**Work to be completed**
In the entries below, find the line with "into several address" and print exactly every line from there up to and including the line with "unmap_user_region_in r virt", with no other lines.

++++++++++

(* ===== verification/VirtualMemory.v ===== *)
(** * Virtual memory: what processes can rely on

    The reachable states of the paging code under any sequence of creations,
    mappings, unmappings, forks, write faults and teardowns of user address spaces,
    and the theorems about them.  Attaching a shared segment, which maps its frames
    into several address spaces on purpose, is not one of these calls; a fork may
    find segments attached.  They speak of [walk], the translation the processor computes from the
    tables in memory, and of the words of memory; the abstract state of
    AddressSpace.v appears only in the proofs. *)

From stdpp Require Import base list gmap strings list_numbers.
From Stdlib Require Import ZArith Lia.
From S2P Require Import Prelude FrameAlloc PageTable AddressSpace AddressOps AddressFork AddressFree.

Local Open Scope Z_scope.

Module vm.
Import pte frames paging aspace aspace_ops aspace_fork aspace_free.

(** The allocator is initialised and the kernel's root table is in use. *)
Definition booted (k : kernel) : Prop :=
  initialized k = true /\ wf (frame_allocator k) /\
  exists ptm, page_table_manager k = Some ptm /\ aligned (l4_table_phys ptm) /\
              reserved (frame_allocator k) (l4_table_phys ptm / 4096).

(** [reach k R]: the calls so far left the kernel in [k] with the user address
    spaces [R].  Forks assume that no frame has more than 32,767 references and
    no shared-memory segment is attached. *)
Inductive reach : kernel -> gset Z -> Prop :=
| reach_boot k : booted k -> reach k ∅
| reach_create k R r k' :
    reach k R -> create_user_page_table k = Ret (Ok r, k') -> reach k' ({[r]} ∪ R)
| reach_create_none k R k' :
    reach k R -> create_user_page_table k = Ret (Err tt, k') -> reach k' R
| reach_map k R r virt n w x res k' :
    reach k R -> r ∈ R -> 0 <= virt -> virt + n * 4096 <= 2 ^ 47 ->
    map_user_region_in r virt n w x k = Ret (res, k') -> reach k' R
| reach_unmap k R r virt n res k' :
    reach k R -> r ∈ R -> 0 <= virt -> virt + n * 4096 <= 2 ^ 47 ->
    unmap_user_region_in r virt n k = Ret (res, k') -> reach k' R
| reach_fault k R r fault res k' :
    reach k R -> r ∈ R -> user_addr fault ->
    try_resolve_cow_fault r fault k = Ret (res, k') -> reach k' R
| reach_fork k R r stack d k' :
    reach k R -> r ∈ R -> (forall f, rd (refcount (frame_allocator k)) f <= 32767) ->
    cow_fork_user_page_table stack [] r k = Ret (Ok d, k') -> reach k' ({[d]} ∪ R)
| reach_fork_none k R r stack k' :
    reach k R -> r ∈ R -> (forall f, rd (refcount (frame_allocator k)) f <= 32767) ->
    cow_fork_user_page_table stack [] r k = Ret (Err tt, k') -> reach k' R
| reach_free k R r res k' :
    reach k R -> r ∈ R -> free_user_page_table r k = Ret (res, k') -> reach k' (R ∖ {[r]}).
(* @src fs/ramfs.rs 433-444 RamFs::resolve *)
Definition resolve (fs : RamFs) (path : list Z) : option nat :=
  if bool_decide (path = [SLASH]) || bool_decide (path = []) then Some 0%nat
  else
    let stripped := if starts_with path [SLASH] then drop 1 path else path in
    resolve_loop fs 0 (split SLASH stripped).

(* @src fs/ramfs.rs 451-459 RamFs::split_path *)
Definition split_path (path : list Z) : option (list Z * list Z) :=
  let path := trim_end SLASH path in
  if bool_decide (path = []) || bool_decide (path = [SLASH]) then None
  else
    match rfind SLASH path with
    | Some O => Some ([SLASH], drop 1 path)
    | Some pos => Some (take pos path, drop (pos + 1) path)
    | None => Some ([SLASH], path)
    end.

(** ** Directory operations *)

(* @src fs/ramfs.rs 464-480 RamFs::create_dir *)
Definition create_dir (path : list Z) : prog RamFs Z nat :=
  let? fs := get in
  if bool_decide (is_Some (resolve fs path)) then err EEXIST
  else
    let? (parent_path, nm) := ok_or (split_path path) EINVAL in
    let? parent := ok_or (resolve fs parent_path) ENOENT in
    let? p := checked (idx (inodes fs) parent) in
    if negb (is_dir_node p) then err ENOTDIR
    else
      let i := length (inodes fs) in
      let? _ := put (mkRamFs (inodes fs ++
        [mkINode nm (Z.of_nat parent) Directory [] 493 0 0])) in
      ok i.

(** One directory entry as the loop of [read_dir_raw] writes it. *)
(* @src fs/ramfs.rs 491-499 RamFs::read_dir_raw (entry) *)
Definition dir_entry (n : INode) : list Z :=
  name n ++ (if is_dir_node n then [SLASH] else []) ++ [10].

(* @src fs/ramfs.rs 491-500 RamFs::read_dir_raw (loop) *)
Fixpoint read_dir_loop (nodes : list INode) (buf : list Z) (pos : nat) : outcome (nat * list Z) :=
  match nodes with
  | [] => Ret (pos, buf)
  | node :: rest =>
      let trail := if is_dir_node node then [SLASH] else [] in
      let need := (length (name node) + length trail + 1)%nat in
      if (length buf <? pos + need)%nat then Ret (pos, buf)
      else
        let! buf := copy_at buf pos (name node) in
        let pos := (pos + length (name node))%nat in
        let! (buf, pos) :=
          if is_dir_node node
          then (let! b := set_idx buf pos SLASH in Ret (b, (pos + 1)%nat))
          else Ret (buf, pos) in
        let! buf := set_idx buf pos 10 in
        read_dir_loop rest buf (pos + 1)
  end.

Definition children (fs : RamFs) (dir : nat) : list INode :=
  base.filter (fun n => parent_idx n = Z.of_nat dir) (inodes fs).

(* @src fs/ramfs.rs 484-502 RamFs::read_dir_raw *)
Definition read_dir_raw (fs : RamFs) (path buf : list Z) : outcome (Z * list Z) :=
  match resolve fs path with
  | None => Ret (-7, buf)
  | Some dir =>
      let! d := idx (inodes fs) dir in
      if negb (is_dir_node d) then Ret (-1, buf)
      else
        let! (pos, buf) := read_dir_loop (children fs dir) buf 0 in
        Ret (Z.of_nat pos, buf)
  end.

(* @src fs/ramfs.rs 505-513 RamFs::list_dir *)
Definition list_dir (fs : RamFs) (path : list Z) : outcome (option (list (list Z * NodeKind))) :=
  match resolve fs path with
  | None => Ret None
  | Some dir =>
      let! d := idx (inodes fs) dir in
      if negb (is_dir_node d) then Ret None
      else Ret (Some ((fun n => (name n, kind n)) <$> children fs dir))
  end.

(** ** File operations *)

(** [self.inodes[i].data = f(self.inodes[i].data)] *)
Definition update_data (i : nat) (f : list Z -> list Z) : prog RamFs Z unit :=
  let? fs := get in
  let? n := checked (idx (inodes fs) i) in
  put (mkRamFs (<[i := set_data n (f (data n))]> (inodes fs))).

(* @src fs/ramfs.rs 518-538 RamFs::create_file *)
Definition create_file (path : list Z) : prog RamFs Z nat :=
  let? fs := get in
  match resolve fs path with
  | Some i =>
      let? n := checked (idx (inodes fs) i) in
      if is_dir_node n then err EISDIR
      else let? _ := update_data i (fun _ => []) in ok i
  | None =>
      let? (parent_path, nm) := ok_or (split_path path) EINVAL in
      let? parent := ok_or (resolve fs parent_path) ENOENT in
      let? p := checked (idx (inodes fs) parent) in
      if negb (is_dir_node p) then err ENOTDIR
      else
        let i := length (inodes fs) in
        let? _ := put (mkRamFs (inodes fs ++
          [mkINode nm (Z.of_nat parent) File [] 420 0 0])) in
        ok i
  end.

(* @src fs/ramfs.rs 541-545 RamFs::write_file *)
Definition write_file (path bytes : list Z) : prog RamFs Z unit :=
  let? i := create_file path in
  update_data i (fun d => d ++ bytes).

(* @src fs/ramfs.rs 548-555 RamFs::append_file *)
Definition append_file (path bytes : list Z) : prog RamFs Z unit :=
  let? fs := get in
  match resolve fs path with
  | Some i =>
      let? n := checked (idx (inodes fs) i) in
      if is_dir_node n then err EISDIR
      else update_data i (fun d => d ++ bytes)
  | None => write_file path bytes
  end.

(* @src fs/ramfs.rs 558-562 RamFs::read_file *)
Definition read_file (fs : RamFs) (path : list Z) : outcome (option (list Z)) :=
  match resolve fs path with
  | None => Ret None
  | Some i =>
      let! n := idx (inodes fs) i in
      Ret (if is_dir_node n then None else Some (data n))
  end.

(* @src fs/ramfs.rs 565-569 RamFs::file_size *)
Definition file_size (fs : RamFs) (path : list Z) : outcome (option nat) :=
  match resolve fs path with
  | None => Ret None
  | Some i =>
      let! n := idx (inodes fs) i in
      Ret (if is_dir_node n then None else Some (length (data n)))
  end.

(** The shift of the parent references in [remove_file]. *)
(* @src fs/ramfs.rs 579-583 RamFs::remove_file (loop body) *)
Definition shift_parent (i : nat) (n : INode) : INode :=
  if negb (parent_idx n =? ROOT_PARENT) && (Z.of_nat i <? parent_idx n)
  then set_parent n (parent_idx n - 1) else n.

(** [self.inodes.remove(i)]: panics when [i] is out of range. *)
Definition vec_remove {A} (l : list A) (i : nat) : outcome (list A) :=
  if (i <? length l)%nat then Ret (delete i l) else Panic.

(* @src fs/ramfs.rs 574-586 RamFs::remove_file *)
Definition remove_file (path : list Z) : prog RamFs Z nat :=
  let? fs := get in
  let? i := ok_or (resolve fs path) ENOENT in
  let? n := checked (idx (inodes fs) i) in
  if is_dir_node n then err EISDIR
  else
    let? l := checked (vec_remove (shift_parent i <$> inodes fs) i) in
    let? _ := put (mkRamFs l) in
    ok i.
(* ===== verification/FdTable.v ===== *)
(** * Per-task file descriptors (kernel/src/kernel/fs/ramfs.rs, [FdTable])

    Module [task_output] is the captured standard output of a task
    (kernel/src/kernel/proc/scheduler.rs).  Module [fdtable] translates the
    descriptor table and the system-call handlers that only work on it.  A
    descriptor dispatches on its backend; the disk filesystems are used through
    the class [RawFile], which the pipe driver also implements.

    The theorems: what a read or a write through a descriptor does to the file;
    that removing a file keeps every other descriptor of every task on its own
    file; that the reference counts of the pipes are exactly the descriptors
    that name them; and four handlers that break these promises. *)

From stdpp Require Import base list strings.
From Stdlib Require Import ZArith Lia.
From S2P Require Import Prelude RingBuffer IpcPipe IpcStdin RamFs.

Local Open Scope Z_scope.

(** ** Captured output *)

Module task_output.

(* @src proc/scheduler.rs 23-23 TASK_OUTPUT_CAP *)
Definition TASK_OUTPUT_CAP : nat := Z.to_nat 2048.
Lemma TASK_OUTPUT_CAP_val : Z.of_nat TASK_OUTPUT_CAP = 2048.
Proof. reflexivity. Qed.
#[global] Opaque TASK_OUTPUT_CAP.

Record t := mk { output : list Z; output_len : nat }.

Definition empty : t := mk (replicate TASK_OUTPUT_CAP 0) 0.

(** [TASK_OUTPUT_CAP - used] underflows, and panics, when [used] is larger. *)
(* @src proc/scheduler.rs 248-257 output_write_for_task *)
Definition write (o : t) (bytes : list Z) : outcome t :=
  let used := output_len o in
  let! space := csub (Z.of_nat TASK_OUTPUT_CAP) (Z.of_nat used) in
  let n := Nat.min (length bytes) (Z.to_nat space) in
  let! src := slice bytes 0 n in
  let! b := copy_at (output o) used src in
  Ret (mk b (used + n)).

(** The lines handed to the callback, and the emptied buffer.  [utf8] is
    [core::str::from_utf8], which accepts a byte string or not. *)
(* @src proc/scheduler.rs 261-275 output_drain_task *)
Definition drain (utf8 : list Z -> bool) (o : t) : outcome (list (list Z) * t) :=
  let len := output_len o in
  if (len =? 0)%nat then Ret ([], o)
  else
    let! bytes := slice (output o) 0 len in
    let data := if utf8 bytes then bytes else [] in
    Ret (base.filter (fun l => l <> []) (split 10 data), mk (output o) 0).

Record wf (o : t) : Prop := {
  wf_cap : length (output o) = TASK_OUTPUT_CAP;
  wf_len : (output_len o <= TASK_OUTPUT_CAP)%nat;
}.

(** The bytes captured and not yet drained. *)
Definition pending (o : t) : list Z := take (output_len o) (output o).

Lemma wf_empty : wf empty.
Proof. constructor; cbn; [apply length_replicate|lia]. Qed.

Lemma write_spec o bytes : wf o -> exists o', write o bytes = Ret o' /\ wf o' /\
  pending o' = pending o ++ take (TASK_OUTPUT_CAP - output_len o) bytes.
Proof.
  intros [Hc Hl]. unfold write, csub. destruct (Z.leb_spec (Z.of_nat (output_len o)) (Z.of_nat TASK_OUTPUT_CAP)); [|lia].
  cbn [mbind outcome_mbind]. rewrite <- Nat2Z.inj_sub, Nat2Z.id by lia.
  rewrite slice_le by lia. cbn [mbind outcome_mbind]. rewrite drop_0, Nat.sub_0_r.
  rewrite copy_at_le by (rewrite length_take; lia). cbn [mbind outcome_mbind].
  eexists. split; [done|]. split.
  - constructor; cbn; [rewrite length_splice; [done|rewrite length_take; lia]|lia].
  - unfold pending. cbn. unfold splice. rewrite app_assoc.
    rewrite take_app_le by (rewrite length_app, !length_take; lia).
    rewrite take_ge by (rewrite length_app, !length_take; lia).
    f_equal. rewrite Nat.min_comm, <- take_take.
    by rewrite (take_ge bytes) by lia.
Qed.

End task_output.

(** ** What a disk filesystem offers to a descriptor *)

Class RawFile (S : Type) := {
  raw_read : S -> Z -> list Z -> outcome (Z * list Z * S);
  raw_write : S -> Z -> list Z -> outcome (Z * S);
  raw_close : S -> Z -> outcome (Z * S);
}.

#[export] Instance pipe_raw : RawFile (list pipe.Pipe) := {|
  raw_read := pipe.read;
  raw_write := pipe.write;
  raw_close := pipe.close;
|}.

Module fdtable.
Import fs ramfs.

(* @src fs/ramfs.rs 28-28 MAX_FD *)
Definition MAX_FD : nat := 32.

(* @src fs/ramfs.rs 59-77 FdBackend *)
Inductive FdBackend := RamFS | Fat16 | Ext2 | Pipe | DevNull | DevTty | Dir.
#[export] Instance FdBackend_eq_dec : EqDecision FdBackend.
Proof. solve_decision. Defined.

(* @src fs/ramfs.rs 81-94 FdEntry *)
Record FdEntry := mkFd {
  backend : FdBackend;
  inode_idx : nat;
  raw_fd : Z;
  offset : Z;
  writable : bool;
  append : bool;
  dir_path : list Z;
  dir_path_len : Z;
}.

(** [FdTable] is its [entries] array. *)
Abbreviation FdTable := (list (option FdEntry)).

(* @src fs/ramfs.rs 108-110 FdTable::new *)
Definition new : FdTable := replicate MAX_FD None.

Definition is_none {A} (o : option A) : bool := match o with None => true | Some _ => false end.

(* @src fs/ramfs.rs 113-115 FdTable::alloc_fd *)
Definition alloc_fd (t : FdTable) : option nat :=
  (fun i => i + 3)%nat <$> position is_none (drop 3 t).

(** [flags & bit != 0] *)
Definition has (flags b : Z) : bool := negb (Z.land flags b =? 0).

Definition ramfs_entry (i : nat) (off : Z) (w a : bool) : FdEntry :=
  mkFd RamFS i 0 off w a (replicate 64 0) 0.
Definition raw_entry (b : FdBackend) (raw : Z) (w : bool) : FdEntry :=
  mkFd b 0 raw 0 w false (replicate 64 0) 0.

(** The inode [open] works on: resolved, truncated or created. *)
(* @src fs/ramfs.rs 124-136 FdTable::open (inode) *)
Definition open_inode (path : list Z) (flags : Z) : prog RamFs Z nat :=
  let? f := get in
  match resolve f path with
  | Some i =>
      let? _ :=
        if has flags O_TRUNC then
          let? n := checked (idx (inodes f) i) in
          if negb (is_dir_node n) then update_data i (fun _ => []) else ok tt
        else ok tt in
      ok i
  | None =>
      if has flags O_CREAT then
        let? r := catch (create_file path) in
        match r with Ok i => ok i | Err _ => err ENOENT end
      else err ENOENT
  end.

(* @src fs/ramfs.rs 118-155 FdTable::open *)
Definition open (t : FdTable) (path : list Z) (flags : Z) (f : RamFs)
    : outcome (Z * FdTable * RamFs) :=
  let w := has flags O_WRONLY || has flags O_RDWR in
  let a := has flags O_APPEND in
  let! (r, f) := open_inode path flags f in
  match r with
  | Err e => Ret (e, t, f)
  | Ok i =>
      match alloc_fd t with
      | None => Ret (EMFILE, t, f)
      | Some fd =>
          let! n := idx (inodes f) i in
          let off := if a then Z.of_nat (length (data n)) else 0 in
          let! t := set_idx t fd (Some (ramfs_entry i off w a)) in
          Ret (Z.of_nat fd, t, f)
      end
  end.

(** The first descriptor is stored before the second one is looked for. *)
(* @src fs/ramfs.rs 158-172 FdTable::open_pipe *)
Definition open_pipe (t : FdTable) (raw_read_fd raw_write_fd : Z)
    : outcome (option (nat * nat) * FdTable) :=
  match alloc_fd t with
  | None => Ret (None, t)
  | Some rslot =>
      let! t := set_idx t rslot (Some (raw_entry Pipe raw_read_fd false)) in
      match alloc_fd t with
      | None => Ret (None, t)
      | Some wslot =>
          let! t := set_idx t wslot (Some (raw_entry Pipe raw_write_fd true)) in
          Ret (Some (rslot, wslot), t)
      end
  end.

++++++++++

**Answer space**
    into several address spaces on purpose, is not one of these calls; a fork may
    find segments attached.  They speak of [walk], the translation the processor computes from the
    tables in memory, and of the words of memory; the abstract state of
    AddressSpace.v appears only in the proofs. *)

From stdpp Require Import base list gmap strings list_numbers.
From Stdlib Require Import ZArith Lia.
From S2P Require Import Prelude FrameAlloc PageTable AddressSpace AddressOps AddressFork AddressFree.

Local Open Scope Z_scope.

Module vm.
Import pte frames paging aspace aspace_ops aspace_fork aspace_free.

(** The allocator is initialised and the kernel's root table is in use. *)
Definition booted (k : kernel) : Prop :=
  initialized k = true /\ wf (frame_allocator k) /\
  exists ptm, page_table_manager k = Some ptm /\ aligned (l4_table_phys ptm) /\
              reserved (frame_allocator k) (l4_table_phys ptm / 4096).

(** [reach k R]: the calls so far left the kernel in [k] with the user address
    spaces [R].  Forks assume that no frame has more than 32,767 references and
    no shared-memory segment is attached. *)
Inductive reach : kernel -> gset Z -> Prop :=
| reach_boot k : booted k -> reach k ∅
| reach_create k R r k' :
    reach k R -> create_user_page_table k = Ret (Ok r, k') -> reach k' ({[r]} ∪ R)
| reach_create_none k R k' :
    reach k R -> create_user_page_table k = Ret (Err tt, k') -> reach k' R
| reach_map k R r virt n w x res k' :
    reach k R -> r ∈ R -> 0 <= virt -> virt + n * 4096 <= 2 ^ 47 ->
    map_user_region_in r virt n w x k = Ret (res, k') -> reach k' R
| reach_unmap k R r virt n res k' :
    reach k R -> r ∈ R -> 0 <= virt -> virt + n * 4096 <= 2 ^ 47 ->
    unmap_user_region_in r virt n k = Ret (res, k') -> reach k' R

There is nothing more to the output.